A new mechanical device, however, could overcome these limitations. The system, developed by researchers at the University of Wisconsin–Madison led by head and neck surgeon Gregory Hartig, MD, is a mechanical leech capable of performing in a fashion similar to nature's version.

Nadine Connor, of William S. Middleton Memorial Veterans Administration Hospital (Madison, WI) and part of the university research team, says medical leeches are used to reestablish blood flow. She explains, "Venous congestion is a complication that can occur after reconstructive surgery. What happens is the arteries pump blood into the reconstructed tissue, but the associated veins do not let the blood flow out, usually because the veins have become clotted. The excess blood in the tissue, if severe enough, can deprive the tissue of oxygen and other nutrients and can cause it to die." A medical leech consumes this excess. After it detaches from the body, anticoagulants it has secreted allow blood to continue flowing through the tissue.

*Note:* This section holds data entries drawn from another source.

(* ===== verification/Tree.v ===== *)
(** * The tree ([tree/mod.rs])

    The Bw-tree over the page store: a logical page is a chain of pages, newest
    first; a write prepends a delta page, a split prepends a split delta and bumps
    the page epoch, a consolidation replaces the chain. The operations run in the
    state monad over [Store]; [fuel] bounds the loops (chains, descents, retries)
    and [fresh_mem] is the memory of new write buffers. Statistics, logging and
    cache hints are left out. *)

From stdpp Require Import base numbers list sorting gmap.
From Stdlib Require Import ZArith Lia.
From S2P Require Import Prelude Data Codec BasePage Iter SortedPage PageTable WriteBuffer.
From S2P Require Import BufferSet PageTxn TreePage.

Record TreeOptions := mkTreeOptions { opt_page_size : nat; opt_page_chain_length : nat }.

(** [Tree::set_safe_lsn] as a thread: about to load the atomic, about to exchange
    the value it loaded, or returned. *)
Inductive SafeLsnCall :=
  | LsnLoad (lsn : Z)
  | LsnCas (lsn seen : Z)
  | LsnDone (lsn : Z).

(** One atomic access of the loop, and the value of the atomic after it. *)
Definition set_safe_lsn_step (safe_lsn : Z) (t : SafeLsnCall) : Z * SafeLsnCall :=
  match t with
  | LsnLoad lsn => (safe_lsn, if lsn <=? safe_lsn then LsnDone lsn else LsnCas lsn safe_lsn)
  | LsnCas lsn seen => if safe_lsn =? seen then (lsn, LsnDone lsn) else (safe_lsn, LsnLoad lsn)
  | LsnDone lsn => (safe_lsn, LsnDone lsn)
  end.

Definition sat_add_u8 (n : Z) : Z := Z.min 255 (n + 1).

(** [split_delta_from_page]. *)
Definition split_delta_from_page (page : list Z) : res (list Z * Index) :=
  r ← sp_new (K := list Z) (V := Index) page;
  item ← sp_get r 0;
  expect item.

(** What [collect_consolidation_info] returns. *)
Record ConsolidationInfo (K V : Type) := mkConsolidationInfo {
  ci_iter : MergingPageIter K V;
  ci_last_page : PageInfo;
  ci_page_addrs : list Z;
}.
Arguments mkConsolidationInfo {K V} _ _ _.
Arguments ci_iter {K V} _.
Arguments ci_last_page {K V} _.
Arguments ci_page_addrs {K V} _.

(** The state of the closure of [collect_consolidation_info]. *)
Record CollectState (K V : Type) := mkCollectState {
  cs_builder : MergingIterBuilder (SortedPageIter K V) (K * V);
  cs_page_size : nat;
  cs_last_page : PageInfo;
  cs_page_addrs : list Z;
  cs_range_limit : option (list Z);
}.
Arguments mkCollectState {K V} _ _ _ _ _.
Arguments cs_builder {K V} _.
Arguments cs_page_size {K V} _.
Arguments cs_last_page {K V} _.
Arguments cs_page_addrs {K V} _.
Arguments cs_range_limit {K V} _.

Section tree.
Context (fresh_mem : Z -> list Z) (opts : TreeOptions) (fuel : nat).

Definition is_ok {A B} (r : A + B) : bool := match r with inl _ => true | inr _ => false end.

(** [should_split_page] and [should_consolidate_page]. *)
Definition should_split_page (page : PageInfo) : res bool :=
  tier ← info_tier page;
  let max_size := opt_page_size opts in
  let max_size := if is_inner tier then (max_size / 2)%nat else max_size in
  Ok (bool_decide (max_size < info_size page)%nat && (info_chain_next page =? 0)).
Definition should_consolidate_page (page : PageInfo) : res bool :=
  tier ← info_tier page;
  let max_chain_len := opt_page_chain_length opts in
  let max_chain_len := if is_inner tier then (max_chain_len / 2)%nat else max_chain_len in
  Ok (Nat.max max_chain_len 1 <? info_chain_len page).

(** ** Reading *)

Definition page_view (id : Z) (range : option Range) : St Store PageView :=
  addr ← guard_page_addr id;
  page ← guard_read_page_info addr;
  mret (mkPageView id addr page range).

(** [walk_page]: the closure returns its state and whether to stop. *)
Fixpoint walk_page {A} (n : nat) (f : A -> Z -> list Z -> res (A * bool)) (a : A) (addr : Z) :
    St Store A :=
  match n with
  | O => lift Panic
  | S n =>
      if addr =? 0 then mret a
      else
        page ← guard_read_page addr;
        '(a, stop) ← lift (f a addr page);
        if stop : bool then mret a else walk_page n f a (page_chain_next page)
  end.

(** The closure of [iter_page]. *)
Definition iter_page_step {K V} `{SortedPageKey K} `{Codec V}
    (a : MergingIterBuilder (SortedPageIter K V) (K * V) * option (list Z))
    (addr : Z) (page : list Z) :
    res ((MergingIterBuilder (SortedPageIter K V) (K * V) * option (list Z)) * bool) :=
  let '(builder, range_limit) := a in
  kind ← page_kind page;
  match kind with
  | DataPage =>
      r ← sp_new page;
      Ok ((merging_builder_add (spi_new r) builder, range_limit), false)
  | SplitPage =>
      match range_limit with
      | None => '(split_key, _) ← split_delta_from_page page; Ok ((builder, Some split_key), false)
      | Some _ => Ok ((builder, range_limit), false)
      end
  end.
Definition iter_page {K V} `{SortedPageKey K} `{Codec V} (view : PageView) :
    St Store (MergingPageIter K V) :=
  '(builder, range_limit) ← walk_page fuel iter_page_step (merging_builder_new, None) (pv_addr view);
  it ← lift (merging_builder_build builder);
  mret (mkMergingPageIter it range_limit).

(** The closure of [find_value]. *)
Definition find_value_step (key : Key) (value : option (list Z)) (addr : Z) (page : list Z) :
    res (option (list Z) * bool) :=
  kind ← page_kind page;
  if is_data kind then
    page ← sp_new (K := Key) (V := Value) page;
    r ← sp_rank page key;
    let index := match r with inl i => i | inr i => i end in
    item ← sp_get page index;
    match item with
    | Some (k, v) =>
        if bool_decide (raw k = raw key) then
          Ok (match v with Put v => Some v | Delete => value end, true)
        else Ok (value, false)
    | None => Ok (value, false)
    end
  else Ok (value, false).
Definition find_value (key : Key) (view : PageView) : St Store (option (list Z)) :=
  walk_page fuel (find_value_step key) None (pv_addr view).

(** The closure of [find_child]. *)
Definition find_child_step (key : list Z) (child : option (Index * Range)) (addr : Z) (page : list Z) :
    res (option (Index * Range) * bool) :=
  kind ← page_kind page;
  if is_data kind then
    page ← sp_new (K := list Z) (V := Index) page;
    r ← sp_rank page key;
    '(lft, rgt) ←
      match r with
      | inl i => l ← sp_get page i; r ← sp_get page (i + 1); Ok (l, r)
      | inr i =>
          l ← match i with O => Ok None | S i' => sp_get page i' end;
          r ← sp_get page i;
          Ok (l, r)
      end;
    match lft with
    | Some (start, index) =>
        if negb (bool_decide (index = NULL_INDEX)) then
          Ok (Some (index, mkRange start (fst <$> rgt)), true)
        else Ok (child, false)
    | None => Ok (child, false)
    end
  else Ok (child, false).
Definition find_child (key : list Z) (view : PageView) : St Store (option (Index * Range)) :=
  walk_page fuel (find_child_step key) None (pv_addr view).

(** ** Building pages *)

(** Builds a page from the iterator in the transaction: its address, its bytes and
    the transaction. *)
Definition build_page {I K V} `{Codec K} `{Codec V} `{RewindableIterator I (K * V)}
    (tier : PageTier) (kind : PageKind) (it : I) (txn : PageTxn) : St Store (Z * list Z * PageTxn) :=
  builder ← lift (spb_with_iter (K := K) (V := V) fuel it (spb_new tier kind));
  '(addr, buf, txn) ← on_err (txn_alloc_page fresh_mem (spb_size builder) txn) (txn_drop txn);
  page ← lift (spb_build (K := K) (V := V) fuel builder buf);
  mret (addr, page, txn).

(** [set_epoch], [set_chain_len] and [set_chain_next], and the bytes in place. *)
Definition link_page (epoch len next addr : Z) (page : list Z) (txn : PageTxn) : St Store (list Z) :=
  page ← lift (set_epoch epoch page);
  let page := set_chain_next next (set_chain_len len page) in
  _ ← txn_write_page addr page txn;
  mret page.

(** [txn.update_page(..).map_err(|_| Error::Again)?]. *)
Definition update_or_again (id old new : Z) (txn : PageTxn) : St Store unit :=
  r ← txn_update_page id old new txn;
  match r with
  | Updated => mret tt
  | UpdateRefused => lift (Err Again)
  | UpdateConflict txn _ => _ ← txn_drop txn; lift (Err Again)
  end.

(** ** Splitting *)

Section split.
Context {K V : Type} `{SortedPageKey K} `{Codec V}.

Definition split_root_impl (view : PageView) : St Store unit :=
  tier ← lift (info_tier (pv_page view));
  _ ← lift (rassert (pv_id view =? ROOT_ID));
  _ ← lift (rassert (info_epoch (pv_page view) =? 0));
  _ ← lift (rassert (info_chain_len (pv_page view) =? 1));
  page ← guard_read_page (pv_addr view);
  page ← lift (sp_new (K := K) (V := V) page);
  split ← lift (sp_into_split_iter (K := K) (V := V) page);
  match split with
  | None => mret tt
  | Some (split_key, left_iter, right_iter) =>
      txn ← txn_begin;
      '(left_addr, left_page, txn) ← build_page (I := SortedPageRangeIter K V) (K := K) (V := V) tier DataPage left_iter txn;
      _ ← txn_write_page left_addr left_page txn;
      '(left_id, txn) ← txn_insert_page left_addr txn;
      '(right_addr, right_page, txn) ← build_page (I := SortedPageRangeIter K V) (K := K) (V := V) tier DataPage right_iter txn;
      _ ← txn_write_page right_addr right_page txn;
      '(right_id, txn) ← txn_insert_page right_addr txn;
      let delta := [([], mkIndex left_id 0); (as_raw split_key, mkIndex right_id 0)] in
      '(new_addr, new_page, txn) ← build_page (I := SliceIter (list Z * Index)) (K := list Z) (V := Index) BasePage.Inner DataPage (slice_iter_new delta) txn;
      _ ← txn_write_page new_addr new_page txn;
      r ← attempt (txn_replace_page fresh_mem (pv_id view) (pv_addr view) new_addr [pv_addr view] txn);
      match r with
      | inl _ => mret tt
      | inr _ => lift (Err Again)
      end
  end.

Definition split_page_impl (view : PageView) : St Store unit :=
  if pv_id view =? ROOT_ID then split_root_impl view
  else
    tier ← lift (info_tier (pv_page view));
    page ← guard_read_page (pv_addr view);
    page ← lift (sp_new (K := K) (V := V) page);
    split ← lift (sp_into_split_iter (K := K) (V := V) page);
    match split with
    | None => mret tt
    | Some (split_key, _, right_iter) =>
        txn ← txn_begin;
        '(right_addr, right_page, txn) ← build_page (I := SortedPageRangeIter K V) (K := K) (V := V) tier DataPage right_iter txn;
        _ ← txn_write_page right_addr right_page txn;
        '(right_id, txn) ← txn_insert_page right_addr txn;
        let delta := (as_raw split_key, mkIndex right_id 0) in
        '(new_addr, new_page, txn) ← build_page (I := ItemIter (list Z * Index)) (K := list Z) (V := Index) tier SplitPage (item_iter_new delta) txn;
        _ ← link_page (info_epoch (pv_page view) + 1) (sat_add_u8 (info_chain_len (pv_page view)))
              (pv_addr view) new_addr new_page txn;
        update_or_again (pv_id view) (pv_addr view) new_addr txn
    end.
End split.

(** [split_page]: only base data pages can be split. *)
Definition split_page (view : PageView) : St Store unit :=
  kind ← lift (info_kind (pv_page view));
  if negb (is_data kind) || negb (info_chain_next (pv_page view) =? 0) then lift (Err InvalidArgument)
  else
    tier ← lift (info_tier (pv_page view));
    match tier with
    | Leaf => split_page_impl (K := Key) (V := Value) view
    | BasePage.Inner => split_page_impl (K := list Z) (V := Index) view
    end.

(** ** Consolidating *)

Section consolidate.
Context {K V : Type} `{SortedPageKey K} `{Codec V}.

(** The test for a partial consolidation: stop before a large base. *)
Definition stop_collecting (c : CollectState K V) (page : list Z) : res bool :=
  tier ← page_tier page;
  if is_leaf tier && (2 <=? merging_builder_len (cs_builder c))
     && bool_decide (cs_page_size c < page_size page / 2)%nat
     && bool_decide (cs_range_limit c = None)
  then b ← should_consolidate_page (page_info page); Ok (negb b)
  else Ok false.

Definition collect_step (c : CollectState K V) (addr : Z) (page : list Z) :
    res (CollectState K V * bool) :=
  kind ← page_kind page;
  match kind with
  | DataPage =>
      stop ← stop_collecting c page;
      if stop : bool then Ok (c, true)
      else
        r ← sp_new page;
        Ok (mkCollectState (merging_builder_add (spi_new r) (cs_builder c))
              (cs_page_size c + page_size page) (page_info page) (cs_page_addrs c ++ [addr])
              (cs_range_limit c), false)
  | SplitPage =>
      range_limit ←
        match cs_range_limit c with
        | None => '(split_key, _) ← split_delta_from_page page; Ok (Some split_key)
        | Some q => Ok (Some q)
        end;
      Ok (mkCollectState (cs_builder c) (cs_page_size c) (page_info page)
            (cs_page_addrs c ++ [addr]) range_limit, false)
  end.
Lemma find_value_step_data q value addr p l :
  chain_page p (CData l) ->
  find_value_step q value addr p =
    Ok (match version_at q l with
        | Some (Put v) => (Some v, true)
        | Some Delete => (value, true)
        | None => (value, false)
        end).
Proof.
  intros Hp. destruct (chain_page_open p l Hp) as (Hk & Hs & r & Hn & Hr).
  unfold find_value_step. rewrite Hk. cbn [mbind res_bind is_data].
  change (is_data DataPage) with true. cbn match. rewrite Hn. cbn [mbind res_bind].
  destruct (sp_rank_ok r l q Hr (strict_sorted _ Hs)) as (res & Hrk & Hspec).
  destruct (rank_seek_from l q res Hs Hspec) as (_ & Hd & _). rewrite Hrk. cbn [mbind res_bind].
  set (i := match res with inl i => i | inr i => i end) in *.
  rewrite (sp_get_repr r l i Hr). cbn [mbind res_bind]. rewrite version_at_seek, <- Hd by done.
  destruct (l !! i) as [[k v]|] eqn:E.
  - rewrite (drop_S _ _ _ E). destruct (decide (raw k = raw q)) as [Hq|Hq].
    + rewrite bool_decide_true by done. by destruct v.
    + by rewrite bool_decide_false.
  - rewrite drop_ge by (by apply lookup_ge_None). done.
Qed.

Lemma find_value_walk q l xs :
  Forall2 (λ ap x, chain_page ap.2 x) l xs ->
  walk_list (find_value_step q) None l =
    Ok (match chain_version q xs with Some (Put v) => Some v | _ => None end).
Proof.
  induction 1 as [|[addr p] x l xs Hp _ IH]; [done|]. cbn [walk_list]. simpl in Hp.
  destruct x as [items|k i]; cbn [chain_version].
  - rewrite (find_value_step_data q None addr p items Hp). cbn [mbind res_bind].
    destruct (version_at q items) as [[v|]|]; [done|done|]. exact IH.
  - unfold find_value_step. rewrite (chain_page_split p k i Hp). exact IH.
Qed.

(** Newer pages hold newer versions. *)
Definition newest_first (ls : list (list (Key * Value))) : Prop :=
  StronglySorted (λ l1 l2, forall x y, x ∈ l1 -> y ∈ l2 -> raw x.1 = raw y.1 -> lsn y.1 <= lsn x.1) ls.

Lemma version_at_merge2 q l1 l2 :
  key_sorted l1 -> key_sorted l2 ->
  (forall x y, x ∈ l1 -> y ∈ l2 -> raw x.1 = raw y.1 -> lsn y.1 <= lsn x.1) ->
  version_at q (merge2 l1 l2) =
    match version_at q l1 with Some v => Some v | None => version_at q l2 end.
Proof.
  revert l2; induction l1 as [|[k v] l1 IH1]; intros l2 S1 S2 Hnew; [by rewrite merge2_nil_l|].
  induction l2 as [|[k2 v2] l2 IH2].
  { rewrite merge2_nil_r. by destruct (version_at q ((k, v) :: l1)). }
  pose proof S1 as [F1 S1']%key_sorted_cons. pose proof S2 as [F2 S2']%key_sorted_cons.
  assert (Hx : version_at q ((k, v) :: merge2 l1 ((k2, v2) :: l2)) =
    match version_at q ((k, v) :: l1) with Some v => Some v | None => version_at q ((k2, v2) :: l2) end).
  { cbn [version_at]. destruct (decide (raw k = raw q /\ lsn k <= lsn q)); [done|].
    apply IH1; [done|done|]. intros x y Hx Hy. apply Hnew; [by apply list_elem_of_further|done]. }
  rewrite merge2_cons. cbn [fst]. destruct (cmp k k2) eqn:E; [exact Hx|exact Hx|].
  cbn [version_at]. rewrite IH2; [|done|intros x y Hx' Hy; apply Hnew; [done|by apply list_elem_of_further]].
  destruct (decide (raw k2 = raw q /\ lsn k2 <= lsn q)) as [[Eq Hle]|]; [|done].
  change (Some v2 = match version_at q ((k, v) :: l1) with Some v => Some v | None => Some v2 end).
  rewrite version_at_none; [done|]. apply cmp_gt_lt in E.
  assert (Hlt : klt (raw k2) (raw k)).
  { apply key_lt_iff in E as [?|[Er Hl]]; [done|exfalso].
    assert (lsn k2 <= lsn k); [|lia].
    apply (Hnew (k, v) (k2, v2)); [apply list_elem_of_here..|done]. }
  rewrite Eq in Hlt. by apply (sorted_raw_other (k, v) l1 q).
Qed.

Lemma version_at_elem q l v : version_at q l = Some v -> exists k, (k, v) ∈ l /\ raw k = raw q.
Proof.
  induction l as [|[k w] l IH]; [done|]. simpl. case_decide as E.
  - intros [= ->]. exists k. split; [apply list_elem_of_here|apply E].
  - intros (k' & Hin & Er)%IH. exists k'. split; [by apply list_elem_of_further|done].
Qed.

Lemma chain_version_merge q xs :
  let ls := omap data_of xs in
  Forall key_sorted ls -> newest_first ls -> chain_version q xs = version_at q (kmerge ls).
Proof.
  induction xs as [|[l|k i] xs IH]; intros ls Hs Hn; [done| |by apply IH].
  unfold ls in *. cbn [omap list_omap data_of chain_version] in *.
  apply Forall_cons in Hs as [Hl Hs]. apply StronglySorted_inv in Hn as [Hn Hf].
  rewrite kmerge_cons, version_at_merge2; [|done|by apply kmerge_sorted|].
  - by rewrite <- IH.
  - intros x y Hx Hy. rewrite kmerge_perm in Hy. apply list_elem_of_In, in_concat in Hy as (l' & Hl' & Hy).
    rewrite Forall_forall in Hf. apply (Hf l'); [by apply list_elem_of_In|done|by apply list_elem_of_In].
Qed.

Lemma chain_sorted s addr (xs : list (ChainPage Key Value)) :
  chain_holds s addr xs -> Forall key_sorted (omap data_of xs).
Proof.
  intros (l & _ & Hf). induction Hf as [|ap x l xs Hp _ IH]; [constructor|].
  destruct x as [items|k i]; cbn [omap list_omap data_of]; [|done]. constructor; [|done].
  apply strict_sorted. by apply (chain_page_open _ _ Hp).
Qed.

(** A point read of a leaf page: walking the chain of the page, with fuel for
    its length, returns the value a reader at the LSN of the key sees in the merge
    of all pages of the chain, and changes nothing, provided that newer pages hold
    newer versions. *)
Theorem find_value_correct (fuel : nat) (q : Key) (view : PageView) (s : Store)
    (xs : list (ChainPage Key Value)) :
  chain_holds s (pv_addr view) xs -> newest_first (omap data_of xs) -> (length xs < fuel)%nat ->
  find_value fuel q view s = (Ok (value_at q (kmerge (omap data_of xs))), s).
Proof.
  intros Hc Hn Hf. pose proof (chain_sorted _ _ _ Hc) as Hs. destruct Hc as (l & Hc & Hp).
  unfold find_value. rewrite (walk_page_chain _ _ _ _ _ l) by (try done; by rewrite (Forall2_length _ _ _ Hp)).
  rewrite (find_value_walk q l xs Hp). unfold value_at.
  by rewrite (chain_version_merge q xs Hs Hn).
Qed.

(** A store whose pages are all in files, and two chains in it. *)
Definition chain_store (pages : gmap Z (list Z)) : Store :=
  mkStore inner_default (mkBufferSetVersion 9 10 [] (fresh_buffer 9 [])) 9 pages ∅ 4096 0.

Definition leaf_delta : list (Key * Value) := [(mkKey [1] 5, Delete)].
Definition leaf_base : list (Key * Value) :=
  [(mkKey [1] 3, Put [3]); (mkKey [1] 2, Put [2]); (mkKey [7] 1, Put [1])].
Definition leaf_chain_store : Store :=
  chain_store
    (<[16 := page_of (mkHeader 0 Leaf DataPage 2 8) (content_of leaf_delta)]>
     (<[8 := page_of (mkHeader 0 Leaf DataPage 1 0) (content_of leaf_base)]> ∅)).

Definition inner_delta : list (list Z * Index) :=
  [([2], mkIndex 4 1); ([4], mkIndex 9 0); ([6], NULL_INDEX)].
Definition inner_base : list (list Z * Index) :=
  [([], mkIndex 3 0); ([2], mkIndex 4 0); ([6], mkIndex 5 0)].
Definition inner_chain_store : Store :=
  chain_store
    (<[16 := page_of (mkHeader 0 BasePage.Inner DataPage 2 8) (content_of inner_delta)]>
     (<[8 := page_of (mkHeader 0 BasePage.Inner DataPage 1 0) (content_of inner_base)]> ∅)).

Definition view_at (addr : Z) : PageView :=
  mkPageView 1 addr (page_info (page_of (mkHeader 0 Leaf DataPage 2 8) [])) None.

Lemma chain_page_data {K V} `{Ord K} `{Codec K} `{!CodecLaws K} `{Codec V} `{!CodecLaws V}
    h (l : list (K * V)) :
  header_ok h -> h_kind h = DataPage -> items_ok l -> key_strict l ->
  chain_page (page_of h (content_of l)) (CData l).
Proof. intros ????. by exists h. Qed.

(** Closes [chain_holds] of a concrete store once the pages are given. *)
Ltac solve_chain :=
  split;
  [ repeat (constructor; [done|by vm_compute|]); constructor
  | repeat constructor; simpl; (apply chain_page_data;
      [done|done|split; [by repeat constructor|vm_compute; congruence]|by repeat constructor]) ].

Lemma leaf_chain_holds : chain_holds leaf_chain_store 16 [CData leaf_delta; CData leaf_base].
Proof.
  exists [(16, page_of (mkHeader 0 Leaf DataPage 2 8) (content_of leaf_delta));
          (8, page_of (mkHeader 0 Leaf DataPage 1 0) (content_of leaf_base))].
  solve_chain.
Qed.

Lemma inner_chain_holds : chain_holds inner_chain_store 16 [CData inner_delta; CData inner_base].
Proof.
  exists [(16, page_of (mkHeader 0 BasePage.Inner DataPage 2 8) (content_of inner_delta));
          (8, page_of (mkHeader 0 BasePage.Inner DataPage 1 0) (content_of inner_base))].
  solve_chain.
Qed.

Lemma inner_base_holds : chain_holds inner_chain_store 8 [CData inner_base].
Proof.
  exists [(8, page_of (mkHeader 0 BasePage.Inner DataPage 1 0) (content_of inner_base))].
  solve_chain.
Qed.

Lemma find_value_correct_witness :
  find_value 3 (mkKey [1] 4) (view_at 16) leaf_chain_store =
    (Ok (value_at (mkKey [1] 4) (kmerge [leaf_delta; leaf_base])), leaf_chain_store) /\
  value_at (mkKey [1] 4) (kmerge [leaf_delta; leaf_base]) = Some [3] /\
  value_at (mkKey [1] 5) (kmerge [leaf_delta; leaf_base]) = None.
Proof.
  split; [|by vm_compute].
  apply (find_value_correct 3 (mkKey [1] 4) (view_at 16) leaf_chain_store
    [CData leaf_delta; CData leaf_base] leaf_chain_holds).
  - repeat constructor. intros x y Hx Hy _.
    apply list_elem_of_singleton in Hx as ->.
    unfold leaf_base in Hy. rewrite !elem_of_cons in Hy.
    destruct Hy as [->|[->|[->|[]%not_elem_of_nil]]]; simpl; lia.
  - simpl. lia.
Defined.

(** ** Routing a key to a child *)

(** The last entry at or before the key, with the start of the entry after it. *)
Fixpoint floor_at (key : list Z) (l : list (list Z * Index)) : option (list Z * Index * option (list Z)) :=
  match l with
  | [] => None
  | (s, i) :: l =>
      if decide (kle s key) then
        match floor_at key l with
        | Some r => Some r
        | None => Some (s, i, fst <$> head l)
        end
      else None
  end.

(** The child for a key: that of the newest page whose entry for the key is not a
    placeholder. *)
Fixpoint chain_child (key : list Z) (xs : list (ChainPage (list Z) Index)) : option (Index * Range) :=
  match xs with
  | [] => None
  | CData l :: xs =>
      match floor_at key l with
      | Some (s, i, e) => if decide (i = NULL_INDEX) then chain_child key xs else Some (i, mkRange s e)
      | None => chain_child key xs
      end
  | CSplit _ _ :: xs => chain_child key xs
  end.

Lemma floor_at_none key l : Forall (λ x, klt key x.1) l -> floor_at key l = None.
Proof.
  destruct 1 as [|[s i] l Hx]; [done|]. simpl in *. rewrite decide_False; [done|].
  by apply not_kle.
Qed.

(** With [n] entries at or before the key and the others after it. *)
Lemma floor_at_count key n l :
  (n <= length l)%nat ->
  Forall (λ x, kle x.1 key) (take n l) -> Forall (λ x, klt key x.1) (drop n l) ->
  floor_at key l =
    match n with
    | O => None
    | S m => (λ x, (x.1, x.2, fst <$> l !! n)) <$> l !! m
    end.
Proof.
  revert n; induction l as [|[s i] l IH]; intros n Hn Hle Hgt; [by destruct n|].
  destruct n as [|n]; [by apply floor_at_none|]. cbn [take drop length] in *.
  apply Forall_cons in Hle as [Hs Hle]. cbn [floor_at]. rewrite decide_True by done.
  rewrite (IH n) by (done || lia). destruct n as [|n].
  - cbn. by destruct l.
  - change (((s, i) :: l) !! S n) with (l !! n). change (((s, i) :: l) !! S (S n)) with (l !! S n).
    destruct (lookup_lt_is_Some_2 l n ltac:(lia)) as [x Hx]. by rewrite Hx.
Qed.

According to Michael Conforti, MD, another of the mechanical leech's inventors, the device provides an improved method for delivering and dispersing heparin to affected tissue. He adds that the device's porous tip, which is implanted just beneath the skin, rotates to further inhibit coagulation. Unlike a real leech that consumes a limited volume of blood, the mechanical leech is essentially insatiable, which also can enhance treatment.

Conforti says, "Our focus at the current time is the treatment of venous congestion, in which leech therapy is thought to be beneficial. If leeches are shown to be beneficial for other maladies, a mechanical device may lead to a more efficacious, less psychologically stressful treatment for those situations as well."

Ongoing research is expected to progress to increasingly complex tissues. "The current prototype has been tested on medium and large areas of congested tissue," says Conforti. "With further prototyping, we hope to be able to produce a device that can treat more complex tissue types, such as ear and nose replants. These tissue types are obviously less ‘fleshy' versus a skin or skin-muscle flap, and they will require different interfaces between the device and the tissue in order to effectively keep a wound open and bleeding."

Although no human trials have been conducted to date, Conforti believes that "the device will be favorably received by both the medical community and the patients it is used on. The alternative usually sends shivers down peoples' spines." It may be two to three years, however, before the mechanical leech is available to the healthcare market. He adds, "There has been interest by the medical device industry and we feel that the market potential is great enough to make commercialization of the device a profitable venture."